Interestingly, it seems there is more pragmatic and direct discussion of how an updated HEA can benefit students and families. While there are many facets to HEA, its primary purpose since establishment has been to support students with financial need in order to provide greater access to a college education.
Much of the discussion has centered on those facets of financial aid that support a student while in college, such as federal grants and loans. Indeed, the recently passed federal budget slightly increased the annual Pell Grant to $6,095. For many, this is sufficient to make attending affordable without loans.

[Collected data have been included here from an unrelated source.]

(* ===== verification/Webhooks.v ===== *)
(** * Builds from webhooks

    [trigger_build_from_webhook] of [crates/oored/src/builds.rs]: from a
    delivery, normalized, to the builds of every pipeline it matches.

    What lies outside is a parameter: [file_at] is the repository file of a
    revision, fetched from the source host and parsed; [changed_files] asks the
    host what changed; [workflow_binding] resolves the signing identities and
    settings of a workflow, whose tables are not modelled; [to_lowercase] is
    Unicode's.  A file is read once per delivery, so it is one function of
    project, path and commit.  [draw n] is the [n]-th identifier drawn. *)

From S2P Require Import PipelineFile Lowering Prelude Contract RustStr Labels Sizes Triggers Db Access Builds Runners Creation.

Local Open Scope Z_scope.

(** ** Data *)

(** [enum ChangeSet]. *)
Inductive ChangeSet : Set :=
  | Unknown
  | Files (files : list string)
  | Compare (base head : string).

(** [struct WebhookBuildTrigger]. *)
Record WebhookBuildTrigger := {
  wt_webhook_id : string;
  wt_integration_id : string;
  wt_repo_full_name : string;
  wt_event_type : string;
  wt_branch : option string;
  wt_tag : option string;
  wt_target_branch : option string;
  wt_commit_sha : option string;
  wt_actor : option string;
  wt_changes : ChangeSet;
}.

(** [struct WorkflowBinding]. *)
Record WorkflowBinding := {
  wb_android_identity_id : option string;
  wb_ios_identity_id : option string;
  wb_publish_disabled : bool;
  wb_approval_required : option bool;
}.

Definition no_binding : WorkflowBinding :=
  {| wb_android_identity_id := None; wb_ios_identity_id := None; wb_publish_disabled := false;
     wb_approval_required := None |}.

Students who graduate with loans presently face a confusing array of nine possible repayment plans. The revised HEA presents a timely opportunity to simplify the plans, perhaps to one or two options. The first would be a variant of the current standard 10-year repayment plan, which would continue to be the choice for many graduates. It would continue to be similar to most loans where there is a standard payment for a fixed amount of time until the loan is satisfied.
The second option is an innovative income-based plan. There are several advantages, as payments would not exceed more than 10 percent of discretionary income. In addition, those who are unemployed or do not reach an established income threshold would pay less. Furthermore, it would remove the need to recertify income annually as is required under the current loan plans.
Recent discussions and legislative support for grants have led to a somewhat improved outlook for need-based support of students who are ready to tackle the work to attain a college degree. Increased federal and state grants, coupled with institutional financial aid, are the best route to lowering the need for borrowing. Addressing the loan repayment process, especially for subsidized federal student loans, is another step toward giving every student the opportunity to choose their best path forward.
Our country needs students to be ready to become future managers, welders, scientists, teachers, social workers, health care professionals, and so much more. An enhanced, simplified and thoughtful reauthorization of HEA in 2019 is a terrific step in the right direction for everyone.
Thomas Botzman is president of Misericordia University in Dallas, Pa.